COVID-19 delays enforcement of federal interoperability rules
ONC and CMS will give health systems additional time to comply with portions of the interoperability rules finalized last month. Plus, OIG released a proposed rule on information blocking enforcement.
Healthcare CIOs will have more time to comply with recently finalized federal laws requiring greater data sharing. But they also have a newly proposed rule to digest.
Due to COVID-19, the Office of the National Coordinator for Health IT (ONC) and the Centers for Medicare and Medicaid Services (CMS) will delay enforcement on portions of the final interoperability rules, which were finalized March 9. The rules require healthcare systems to adopt approved APIs for data sharing.
Along with delaying enforcement timelines, the Office of the Inspector General (OIG) proposed a new financial penalties rule for information blocking or the unreasonable interference with sharing healthcare data. Information blocking was part of ONC's final rule, but enforcement and financial penalties had not yet been worked out when the rules were finalized.
ONC, CMS enforcement discretion
Jeff Smith, vice president of public policy for the American Medical Informatics Association, described the delay as a thoughtful approach by ONC and CMS given the scope and severity of the pandemic.
Jeff Smith
"ONC and CMS, they're in a balancing act," Smith said. "On the one hand, the policies that are in both of those rules should facilitate the kind of interoperability we need during this pandemic. Having said that, the work that is necessary to get to that place is not inconsequential at a time when the focus has to be on managing this pandemic."
ONC and CMS spent more than a year crafting the interoperability rules in response to mandates drawn out in the 21st Century Cures Act for greater healthcare interoperability. The portion from CMS serves as a complement to the ONC rule.
ONC and CMS, they're in a balancing act.
Jeff SmithVice president of public policy, AMIA
Most of the components of the ONC rule will be delayed an additional three months after the initial compliance date, which varies depending on the requirement. CMS is delaying enforcement of most of the requirements in its patient access rule by six months, including its API requirements for healthcare organizations and insurers. For the ONC rule, compliance timelines begin once the rule is published to the Federal Register, which is scheduled for May 1.
Matthew Michela
Matthew Michela, CEO of medical image sharing company Life Image and a member of the Sequoia Project, which works with ONC on interoperability, said the decision to delay enforcement for healthcare systems was a practical one, as many are focused on COVID-19 response. However, he does not believe that practicality applies to health IT developers, such as EHR vendors, who have been granted the same delays.
"I would like to see a little bit more nuance in the delays here in the sense that I think, generally, healthcare IT organizations really don't need the delay," he said. "They really should continue to invest and innovate around these standards, creating patient access, APIs. Those organizations I think are largely fully capable and the technology work they're doing has been established in the roadmap business quarters ago."
OIG proposed rule
The enforcement delay from ONC and CMS was expected, but the proposed rule from OIG wasn't.

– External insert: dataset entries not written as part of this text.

Lemma stored_after_lookup (d s level : string) (w : World) :
  valid_level level ->
  stored_state (exec (get_sensor_state E d s) w) d s level = Some (state_view w d s level).
Proof.
  intros Hv. destruct (after_lookup d s w) as (_ & Hat & _).
  unfold stored_state, state_view, stored_state. rewrite Hat.
  destruct (sensor_lookup (device_state_manager w) d s) as [ss|]; cbn.
  - destruct Hv as [-> | ->]; reflexivity.
  - destruct Hv as [-> | ->]; reflexivity.
Qed.

Lemma view_after_lookup (d s d' s' level : string) (w : World) :
  state_view (exec (get_sensor_state E d s) w) d' s' level = state_view w d' s' level.
Proof.
  destruct (after_lookup d s w) as (_ & Hat & Hother).
  unfold state_view, stored_state.
  destruct (decide (d' = d /\ s' = s)) as [[-> ->]|Hn].
  - rewrite Hat.
    destruct (sensor_lookup (device_state_manager w) d s) as [ss|]; cbn; [reflexivity|].
    unfold level_of.
    destruct (String.eqb level "yellow"); [reflexivity|].
    destruct (String.eqb level "orange"); reflexivity.
  - rewrite Hother; [reflexivity|].
    destruct (decide (d' = d)) as [->|Hd]; [right|left; exact Hd].
    intros ->. apply Hn. auto.
Qed.

Lemma view_set_ticks (n : nat) (w : World) (d s level : string) :
  state_view (set_ticks n w) d s level = state_view w d s level.
Proof. reflexivity. Qed.

Lemma stored_after_write (d s level : string) (st : SubState) (w : World) :
  valid_level level ->
  is_Some (sensor_lookup (device_state_manager w) d s) ->
  stored_state (snd (write_state d s level st w)) d s level = Some st.
Proof.
  intros Hv [ss Hss]. unfold stored_state, write_state, modify_dsm, modify. cbn.
  rewrite sensor_lookup_alter, decide_True by auto. rewrite Hss. cbn.
  apply level_of_set_level_eq, Hv.
Qed.

Lemma view_after_write (d s level d' s' l' : string) (st : SubState) (w : World) :
  (d', s', l') <> (d, s, level) ->
  state_view (snd (write_state d s level st w)) d' s' l' = state_view w d' s' l'.
Proof.
  intros Hne. unfold state_view, stored_state, write_state, modify_dsm, modify. cbn.
  rewrite sensor_lookup_alter.
  destruct (decide (d' = d /\ s' = s)) as [[-> ->]|Hn]; [|reflexivity].
  destruct (sensor_lookup (device_state_manager w) d s) as [ss|]; cbn; [|reflexivity].
  rewrite level_of_set_level_ne by congruence. reflexivity.
Qed.

Lemma update_effect (d s tt : string) (a : bool) (b : option Breach) (w : World) :
  valid_level (lower tt) ->
  let st := state_view w d s (lower tt) in
  let now := clock E (ticks (exec (get_sensor_state E d s) w)) in
  let w' := exec (update_sensor_state E d s tt a b) w in
  stored_state w' d s (lower tt)
    = Some (if a then
              if above_threshold st then st
              else {| above_threshold := true; since_timestamp := Some now; breach := b |}
            else null_state)
  /\ (forall d' s' l', (d', s', l') <> (d, s, lower tt) ->
        state_view w' d' s' l' = state_view w d' s' l').
Proof.
  intros Hv st now w'. subst w'.
  pose proof (stored_after_lookup d s (lower tt) w Hv) as Hst. fold st in Hst.
  rewrite (update_sensor_state_run d s tt a b w Hv _ Hst).
  destruct (after_lookup d s w) as (_ & Hat & _).
  assert (Hwrite : forall st',
    stored_state
      (snd (write_state d s (lower tt) st'
              (set_ticks (S (ticks (exec (get_sensor_state E d s) w)))
                 (exec (get_sensor_state E d s) w)))) d s (lower tt) = Some st'
    /\ (forall d' s' l', (d', s', l') <> (d, s, lower tt) ->
          state_view
            (snd (write_state d s (lower tt) st'
                    (set_ticks (S (ticks (exec (get_sensor_state E d s) w)))
                       (exec (get_sensor_state E d s) w)))) d' s' l'
          = state_view w d' s' l')).
  { intros st'. split.
    - apply stored_after_write; [exact Hv|]. cbn. rewrite Hat. eauto.
    - intros d' s' l' Hne. rewrite view_after_write by exact Hne.
      rewrite view_set_ticks. apply view_after_lookup. }
  destruct a; [destruct (above_threshold st)|]; [|apply Hwrite|apply Hwrite].
  split; [exact Hst|].
  intros d' s' l' _. rewrite view_set_ticks. apply view_after_lookup.
Qed.

(** X1.  [update_sensor_state] with [is_above_threshold = True] on a level
    that is already above writes nothing: the states map, and with it the
    first [since_timestamp] and the first breach, stay as they are, whatever
    breach is passed in. *)
Theorem update_above_keeps_first_crossing (d s tt : string) (b : option Breach) (w : World) :
  valid_level (lower tt) ->
  above_threshold (state_view w d s (lower tt)) = true ->
  states (device_state_manager (exec (update_sensor_state E d s tt true b) w))
  = states (device_state_manager w)
  /\ stored_state (exec (update_sensor_state E d s tt true b) w) d s (lower tt)
     = stored_state w d s (lower tt).
Proof.
  intros Hv Habove.
  assert (Hstored : exists ss, sensor_lookup (device_state_manager w) d s = Some ss).
  { unfold state_view, stored_state in Habove.
    destruct (sensor_lookup (device_state_manager w) d s) as [ss|]; [eauto|discriminate]. }
  destruct Hstored as [ss Hss].
  pose proof (stored_after_lookup d s (lower tt) w Hv) as Hst.
  rewrite (update_sensor_state_run d s tt true b w Hv _ Hst), Habove.
  unfold exec. rewrite (get_sensor_state_stored E d s w ss Hss). cbn.
  split; [reflexivity|]. unfold stored_state, sensor_lookup. reflexivity.
Qed.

Smith believes the rule for civil money penalties proposed by OIG will give ONC's information blocking rule some teeth -- and it's something healthcare stakeholders are paying attention to. OIG is the enforcement arm for the interoperability rules and will oversee financial penalties for unsanctioned information blocking.
"People want to know what is the damage if there's a claim for information blocking, and what is the process to ascertain whether I really am blocking information or if I'm not," Smith said.
In its proposed rule, OIG outlines how it would determine information blocking violations and highlights priority cases for enforcement, such as if an information blocking incident caused patient harm, lasted a significant amount of time or impacted a provider's ability to provide care to patients.
In a press release, OIG said it will dovetail its enforcement with ONC's delay so that, at a minimum, enforcement would begin no sooner than compliance dates listed in ONC's final rule. OIG also plans to delay its enforcement for 60 days after its proposed rule is finalized.
Stakeholders have 60 days to submit comments regarding the proposed rule, although OIG notes it will monitor requests for extending the comment period due to COVID-19.